In [1]:
import cv2
import dlib
import torch
import torch.nn as nn
import torch.nn.functional as F 
from torchvision import transforms
import matplotlib.pyplot as plt

import numpy as np
from PIL import Image, ImageOps

import math
import time
import os

In [2]:
class EyeClassifier(nn.Module):
    def __init__(self):
        super().__init__()
        self.conv1 = nn.Conv2d(1, 16, 3)
        self.pool = nn.MaxPool2d(2, 2)
        self.conv2 = nn.Conv2d(16, 32, 3)
        self.fc1 = nn.Linear(6*6*32, 256)
        self.fc2 = nn.Linear(256, 2)

    def forward(self, x):
        x = self.pool(F.relu(self.conv1(x)))
        x = self.pool(F.relu(self.conv2(x)))
        x = x.view(-1, 6*6*32)
        x = F.relu(self.fc1(x))
        x = self.fc2(x)
        return x

In [3]:
# Load pre-trained face detector
model_file = "./Pretrained Detectors/res10_300x300_ssd_iter_140000.caffemodel"
config_file = "./Pretrained Detectors/deploy.prototxt"
face_model = cv2.dnn.readNetFromCaffe(config_file, model_file)

# Load pre-trained landmark predictor
predictor = dlib.shape_predictor("./Pretrained Detectors/shape_predictor_68_face_landmarks.dat")

# Load CNN eye classifier
device = torch.device('cpu')
eye_model = EyeClassifier()
#eye_model.load_state_dict(torch.load("./Saved Models/model2.pt", map_location = device))
eye_model.load_state_dict(torch.load("./Saved Models/model_DataAug3.pt", map_location = device))
eye_model.eval()

EyeClassifier(
  (conv1): Conv2d(1, 16, kernel_size=(3, 3), stride=(1, 1))
  (pool): MaxPool2d(kernel_size=2, stride=2, padding=0, dilation=1, ceil_mode=False)
  (conv2): Conv2d(16, 32, kernel_size=(3, 3), stride=(1, 1))
  (fc1): Linear(in_features=1152, out_features=256, bias=True)
  (fc2): Linear(in_features=256, out_features=2, bias=True)
)

In [4]:
# Locates bounding box for a single face
def detect_face(img):
    img = cv2.cvtColor(img, cv2.COLOR_BGR2RGB)     
    blob = cv2.dnn.blobFromImage(cv2.resize(img, (300, 300)), 1.0, (300, 300), (104.0, 177.0, 123.0))

    face_model.setInput(blob)
    detections = face_model.forward()

    (x1, y1, x2, y2) = 0, 0, 0, 0
    max_confidence = 0

    for i in range(detections.shape[2]):                          
        confidence = detections[0, 0, i, 2]
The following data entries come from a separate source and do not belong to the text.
(* ===== verification/Machine.v ===== *)
(** * The execution model of the C code

    A C function is a computation [M S A]: it reads and writes a store of type
    [S] and either returns, or stops the system through the fatal handler of
    kernel/fatal.c, or reaches behaviour the C standard leaves undefined (a
    null dereference), or exhausts the fuel of a loop.  [wp m Q s] says that
    [m] started in [s] {e returns}, with a result and store that satisfy [Q];
    a theorem stated with [wp] therefore excludes the three other outcomes. *)

From S2P Require Import Prelude Config.

(** ** Outcomes (reasons of kernel/fatal_internal.h) *)

Inductive rts_fatal_reason :=
  | RTS_FATAL_NONE
  | RTS_FATAL_ASSERTION
  | RTS_FATAL_INVALID_STATE
  | RTS_FATAL_LIST_CORRUPTION
  | RTS_FATAL_STACK_CORRUPTION
  | RTS_FATAL_SWITCH_CORRUPTION
  | RTS_FATAL_WAIT_CORRUPTION
  | RTS_FATAL_CONTEXT_CORRUPTION
  | RTS_FATAL_TASK_RETURNED
  | RTS_FATAL_HARDFAULT
  | RTS_FATAL_TARGET_CONFIGURATION
  | RTS_FATAL_TIMER_CORRUPTION
  | RTS_FATAL_TIMER_CALLBACK_QUEUE_OVERFLOW.

#[export] Instance rts_fatal_reason_eq_dec : EqDecision rts_fatal_reason.
Proof. solve_decision. Defined.

Inductive outcome (S A : Type) :=
  | Done (a : A) (s : S)
  | Fatal (r : rts_fatal_reason) (s : S)
  | Undefined
  | NoFuel.
Arguments Done {S A}.
Arguments Fatal {S A}.
Arguments Undefined {S A}.
Arguments NoFuel {S A}.

Definition M (S A : Type) : Type := S → outcome S A.

Section monad.
Context {S : Type}.

Definition ret {A} (a : A) : M S A := λ s, Done a s.

Definition bind {A B} (m : M S A) (k : A → M S B) : M S B := λ s,
  match m s with
  | Done a s' => k a s'
  | Fatal r s' => Fatal r s'
  | Undefined => Undefined
  | NoFuel => NoFuel
  end.

Definition gets {A} (f : S → A) : M S A := λ s, Done (f s) s.
Definition modify (f : S → S) : M S unit := λ s, Done tt (f s).
Definition fatal {A} (r : rts_fatal_reason) : M S A := λ s, Fatal r s.
Definition undefined {A} : M S A := λ _, Undefined.
Definition no_fuel {A} : M S A := λ _, NoFuel.

(** Dereference of a pointer that the code does not test. *)
Definition deref {A} (p : option A) : M S A :=
  match p with Some a => ret a | None => undefined end.

Definition when (b : bool) (m : M S unit) : M S unit := if b then m else ret tt.

(** Short-circuit conjunction, disjunction and negation of C. *)
Definition andM (m1 m2 : M S bool) : M S bool :=
  bind m1 (λ b, if b then m2 else ret false).
Definition orM (m1 m2 : M S bool) : M S bool :=
  bind m1 (λ b, if b then ret true else m2).
Definition notM (m : M S bool) : M S bool := bind m (λ b, ret (negb b)).

(** [for (x in l) body]. *)
Fixpoint for_each {A} (l : list A) (body : A → M S unit) : M S unit :=
  match l with
  | [] => ret tt
  | x :: l' => bind (body x) (λ _, for_each l' body)
  end.

(** [for (x in l) if (!body(x)) return false; return true]. *)
Fixpoint all_of {A} (l : list A) (body : A → M S bool) : M S bool :=
  match l with
  | [] => ret true
  | x :: l' => bind (body x) (λ b, if b then all_of l' body else ret false)
  end.

(** RTS_ASSERT with assertions compiled in or out, and RTS_FATAL_UNLESS,
    of kernel/assert_internal.h. *)
Definition rts_assert (enabled : bool) (m : M S bool) : M S unit :=
  if enabled then bind m (λ b, if b then ret tt else fatal RTS_FATAL_ASSERTION)
  else ret tt.
Definition RTS_FATAL_UNLESS (m : M S bool) : M S unit :=
  bind m (λ b, if b then ret tt else fatal RTS_FATAL_ASSERTION).
End monad.

Arguments ret : simpl never.
Arguments bind : simpl never.

Notation "'let*' x := m 'in' k" := (bind m (λ x, k))
  (at level 10, x binder, m at level 200, k at level 200,
   format "'[v' 'let*'  x  :=  m  'in' '/' k ']'") : rts_scope.
Notation "m ;;; k" := (bind m (λ _, k))
  (at level 199, right associativity, format "'[v' m  ;;; '/' k ']'") : rts_scope.
Notation "m1 &&& m2" := (andM m1 m2) (at level 40, left associativity) : rts_scope.
Notation "m1 ||| m2" := (orM m1 m2) (at level 50, left associativity) : rts_scope.

(** Run a computation on one member of the store. *)
Definition zoom {S T A} (get : S → T) (put : T → S → S) (m : M T A) : M S A := λ s,
  match m (get s) with
  | Done a t => Done a (put t s)
  | Fatal r t => Fatal r (put t s)
  | Undefined => Undefined
  | NoFuel => NoFuel
  end.

(** ** Total-correctness postconditions *)

Section wp.
Context {S : Type}.

Definition wp {A} (m : M S A) (Q : A → S → Prop) (s : S) : Prop :=
  match m s with Done a s' => Q a s' | _ => False end.

Lemma wp_ret {A} (a : A) Q s : Q a s → wp (ret a) Q s.
Proof. done. Qed.

Lemma wp_bind {A B} (m : M S A) (k : A → M S B) Q s :
  wp m (λ a s', wp (k a) Q s') s → wp (bind m k) Q s.
Proof. unfold wp, bind. by destruct (m s). Qed.

Lemma wp_bind_inv {A B} (m : M S A) (k : A → M S B) Q s :
  wp (bind m k) Q s → wp m (λ a s', wp (k a) Q s') s.
Proof. unfold wp, bind. by destruct (m s). Qed.

Lemma wp_gets {A} (f : S → A) Q s : Q (f s) s → wp (gets f) Q s.
Proof. done. Qed.

Lemma wp_modify f Q s : Q tt (f s) → wp (modify f) Q s.
Proof. done. Qed.

Lemma wp_deref {A} (p : option A) a Q s : p = Some a → Q a s → wp (deref p) Q s.
Proof. by intros ->. Qed.

Lemma wp_mono {A} (m : M S A) (P Q : A → S → Prop) s :
  wp m P s → (∀ a s', P a s' → Q a s') → wp m Q s.
Proof. unfold wp. destruct (m s); auto. Qed.

Lemma wp_done {A} (m : M S A) Q s :
  wp m Q s ↔ ∃ a s', m s = Done a s' ∧ Q a s'.
Proof.
  unfold wp. split; [destruct (m s); [eauto|done..]|by intros (? & ? & -> & ?)].
Qed.

Lemma wp_run {A} (m : M S A) Q s a s' : m s = Done a s' → Q a s' → wp m Q s.
Proof. unfold wp. by intros ->. Qed.

Lemma wp_andM (m1 m2 : M S bool) Q s :
  wp m1 (λ b s', if b then wp m2 Q s' else Q false s') s → wp (andM m1 m2) Q s.
Proof. intros H. apply wp_bind. eapply wp_mono; [exact H|]. by intros [] ?. Qed.

Lemma wp_orM (m1 m2 : M S bool) Q s :
  wp m1 (λ b s', if b then Q true s' else wp m2 Q s') s → wp (orM m1 m2) Q s.
Proof. intros H. apply wp_bind. eapply wp_mono; [exact H|]. by intros [] ?. Qed.

Lemma wp_notM (m : M S bool) Q s :
  wp m (λ b s', Q (negb b) s') s → wp (notM m) Q s.
Proof. intros H. apply wp_bind. eapply wp_mono; [exact H|]. by intros b ?. Qed.

Lemma wp_assert enabled (m : M S bool) Q s :
  wp m (λ b s', b = true ∧ s' = s) s → Q tt s → wp (rts_assert enabled m) Q s.
Proof.
  intros H HQ. destruct enabled; [|done]. apply wp_bind.
  eapply wp_mono; [exact H|]. by intros b s' [-> ->].
Qed.

Lemma wp_fatal_unless (m : M S bool) Q s :
  wp m (λ b s', b = true ∧ s' = s) s → Q tt s → wp (RTS_FATAL_UNLESS m) Q s.
Proof.
  intros H HQ. apply wp_bind.
  eapply wp_mono; [exact H|]. by intros b s' [-> ->].
Qed.

(** A loop invariant indexed by the part of the range already visited. *)
Lemma wp_for_each {A} (l : list A) body (I : list A → S → Prop) s :
  I [] s →
  (∀ done x rest s', l = done ++ x :: rest → I done s' →
     wp (body x) (λ _ s'', I (done ++ [x]) s'') s') →
  wp (for_each l body) (λ _ s', I l s') s.
Proof.
  intros H0 Hstep.
  assert (∀ done rest s', l = done ++ rest → I done s' →
    wp (for_each rest body) (λ _ s'', I l s'') s') as H; [|by eapply (H [] l)].
  intros done rest. revert done. induction rest as [|x rest IH]; intros done s' -> HI; simpl.
  - apply wp_ret. by rewrite app_nil_r.
  - apply wp_bind. eapply wp_mono; [by eapply Hstep|].
    intros ? s'' HI'. eapply IH; [|exact HI']. by rewrite <- app_assoc.
Qed.

(** A conjunction of read-only tests. *)
Lemma all_of_run {A} (l : list A) (body : A → M S bool) (p : A → bool) s :
  (∀ x, x ∈ l → body x s = Done (p x) s) → all_of l body s = Done (forallb p l) s.
Proof.
  induction l as [|x l IH]; intros Hb; [done|]. simpl. unfold bind.
  rewrite Hb by set_solver. destruct (p x); [|done]. apply IH. set_solver.
Qed.

#[export] Instance wp_proper {A} (m : M S A) :
  Proper (pointwise_relation A (pointwise_relation S iff) ==> pointwise_relation S iff)
    (wp m).
Proof. intros P Q H s. unfold wp. destruct (m s); [apply H|done..]. Qed.
End wp.

(** Rules with more specific forms for a computation whose run is known. *)
Lemma bind_run {S A B} (m : M S A) (k : A → M S B) s a s' :
  m s = Done a s' → bind m k s = k a s'.
Proof. unfold bind. by intros ->. Qed.

Lemma bind_gets {S A B} (f : S → A) (k : A → M S B) s : bind (gets f) k s = k (f s) s.
Proof. done. Qed.
Lemma bind_ret {S A B} (a : A) (k : A → M S B) s : bind (ret a) k s = k a s.
Proof. done. Qed.
Lemma bind_modify {S B} (f : S → S) (k : unit → M S B) s : bind (modify f) k s = k tt (f s).
Proof. done. Qed.

Lemma bind_bind {S A B C} (m : M S A) (k : A → M S B) (k' : B → M S C) s :
  bind (bind m k) k' s = bind m (λ a, bind (k a) k') s.
Proof. unfold bind. by destruct (m s). Qed.

Lemma orM_false {S} (m1 m2 : M S bool) s : m1 s = Done false s → orM m1 m2 s = m2 s.
Proof. unfold orM, bind. by intros ->. Qed.
Lemma orM_true {S} (m1 m2 : M S bool) s : m1 s = Done true s → orM m1 m2 s = Done true s.
Proof. unfold orM, bind. by intros ->. Qed.
Lemma andM_true {S} (m1 m2 : M S bool) s : m1 s = Done true s → andM m1 m2 s = m2 s.
Proof. unfold andM, bind. by intros ->. Qed.
Lemma andM_false {S} (m1 m2 : M S bool) s : m1 s = Done false s → andM m1 m2 s = Done false s.
Proof. unfold andM, bind. by intros ->. Qed.
Lemma notM_run {S} (m : M S bool) b s : m s = Done b s → notM m s = Done (negb b) s.
Proof. unfold notM, bind. by intros ->. Qed.

(** ** Assertions and guards (kernel/assert_internal.h)

    Each module of the kernel has its copy of the macros RTS_..._REQUIRE_VOID,
    _FALSE and _NULL: when the condition fails, fail the assertion if
    assertions are compiled in and return the given value otherwise. *)

Section guards.
Context `{Config} {S : Type}.

Definition RTS_ASSERT (m : M S bool) : M S unit := rts_assert RTS_ENABLE_ASSERTIONS m.

Definition RTS_REQUIRE {A} (m : M S bool) (d : A) (k : M S A) : M S A :=
  let* b := m in
  if b then k else RTS_ASSERT (ret false) ;;; ret d.

(** The test of a pointer against null, binding the pointer. *)
Definition RTS_REQUIRE_PTR {A B} (p : option A) (d : B) (k : A → M S B) : M S B :=
  match p with
  | Some a => k a
  | None => RTS_ASSERT (ret false) ;;; ret d
  end.

Lemma wp_require {A} (m : M S bool) (d : A) k Q s :
  m s = Done true s → wp k Q s → wp (RTS_REQUIRE m d k) Q s.
Proof. intros Hm Hk. unfold RTS_REQUIRE, wp. by rewrite (bind_run _ _ _ _ _ Hm). Qed.

Lemma require_run {A} (m : M S bool) (d : A) k s :
  m s = Done true s → RTS_REQUIRE m d k s = k s.
Proof. intros Hm. unfold RTS_REQUIRE, bind. by rewrite Hm. Qed.

Lemma assert_run {A} (m : M S bool) (k : unit → M S A) s :
  m s = Done true s → bind (RTS_ASSERT m) k s = k tt s.
Proof.
  intros Hm. unfold RTS_ASSERT, rts_assert, bind. destruct RTS_ENABLE_ASSERTIONS; [|done].
  by rewrite Hm.
Qed.

Lemma fatal_unless_run {A} (m : M S bool) (k : unit → M S A) s :
  m s = Done true s → bind (RTS_FATAL_UNLESS m) k s = k tt s.
Proof. intros Hm. unfold RTS_FATAL_UNLESS, bind. by rewrite Hm. Qed.

Lemma wp_RTS_ASSERT (m : M S bool) Q s :
  m s = Done true s → Q tt s → wp (RTS_ASSERT m) Q s.
Proof. intros Hm HQ. apply wp_assert; [|done]. by eapply wp_run. Qed.

Lemma wp_RTS_FATAL_UNLESS (m : M S bool) Q s :
  m s = Done true s → Q tt s → wp (RTS_FATAL_UNLESS m) Q s.
Proof. intros Hm HQ. apply wp_fatal_unless; [|done]. by eapply wp_run. Qed.
End guards.

Lemma wp_zoom {S T A} (get : S → T) (put : T → S → S) (m : M T A) Q s :
  wp m (λ a t, Q a (put t s)) (get s) → wp (zoom get put m) Q s.
Proof. unfold wp, zoom. by destruct (m (get s)). Qed.

(** ** Stepping tactics *)

Ltac wp_step :=
  first
  [ apply wp_bind
  | apply wp_ret
  | apply wp_gets
  | apply wp_modify
  | apply wp_andM
  | apply wp_orM
  | apply wp_notM
  | eapply wp_deref; [first [reflexivity | eassumption]|] ].

Ltac wp_steps := repeat (wp_step; cbv beta); cbn [negb].

(** Discharge a guard whose condition reads the store. *)
Ltac check := apply wp_require; [unfold gets, ret; f_equal; try (by apply bool_decide_true)|].

(** The same in an equation between a run and its outcome. *)
Ltac check_run :=
  rewrite ?bind_gets, ?bind_ret;
  rewrite require_run; [|unfold gets, ret; f_equal; try (by apply bool_decide_true)].

(** The store a run ends in, for examples. *)
Definition final_store {S A} (m : M S A) (s : S) : S :=
  match m s with Done _ s' => s' | _ => s end.

Lemma wp_final {S A} (m : M S A) (Q : A → S → Prop) s :
  wp m Q s → ∃ a, Q a (final_store m s).
Proof. unfold wp, final_store. destruct (m s); [eauto|done..]. Qed.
        if confidence > 0.5 and confidence > max_confidence:      # Only considers predictions with > 0.5 confidence
            (h, w) = img.shape[:2]
            x1 = int(detections[0, 0, i, 3] * w)
            y1 = int(detections[0, 0, i, 4] * h)
            x2 = int(detections[0, 0, i, 5] * w)
            y2 = int(detections[0, 0, i, 6] * h)

            max_confidence = confidence                           # If multiple faces are detected, only return the one with highest confidence

    return dlib.rectangle(x1, y1, x2, y2), max_confidence


# Locates bounding box for a single eye
def detect_eye(img, face):
    landmarks = predictor(img, face)

    if landmarks.num_parts == 0:
        return (0, 0, 0, 0), False
    
    """ Below is some random math I came up with to turn LEFT eye landmarks into a square box, feel free to change"""
    x1 = landmarks.part(17).x                   
    x2 = landmarks.part(21).x
    d = abs(x2-x1)
    k = d * 0.15

    x1 = x1 - int(k/2)
    x2 = x2 + int(k/2)
    y1 = landmarks.part(19).y - int(k/2)
    y2 = y1 + int(d+k)

    return (x1, y1, x2, y2), True

In [5]:
# Prepares an image for CNN eye classifier
def preprocess(img):
    t = transforms.Compose([transforms.Resize([32, 32]), 
                            transforms.ToTensor()]) 
                            
    img = Image.fromarray(img).convert("L")
    img = ImageOps.equalize(img)
    img = t(img)

    return img

# Predicts eye state given a single 1x24x24 tensor
def predict_eye_state(img):
    outputs = eye_model(img.unsqueeze(0))
    prob = F.softmax(outputs, dim = 1)
    pred = outputs.argmax(dim = 1).item()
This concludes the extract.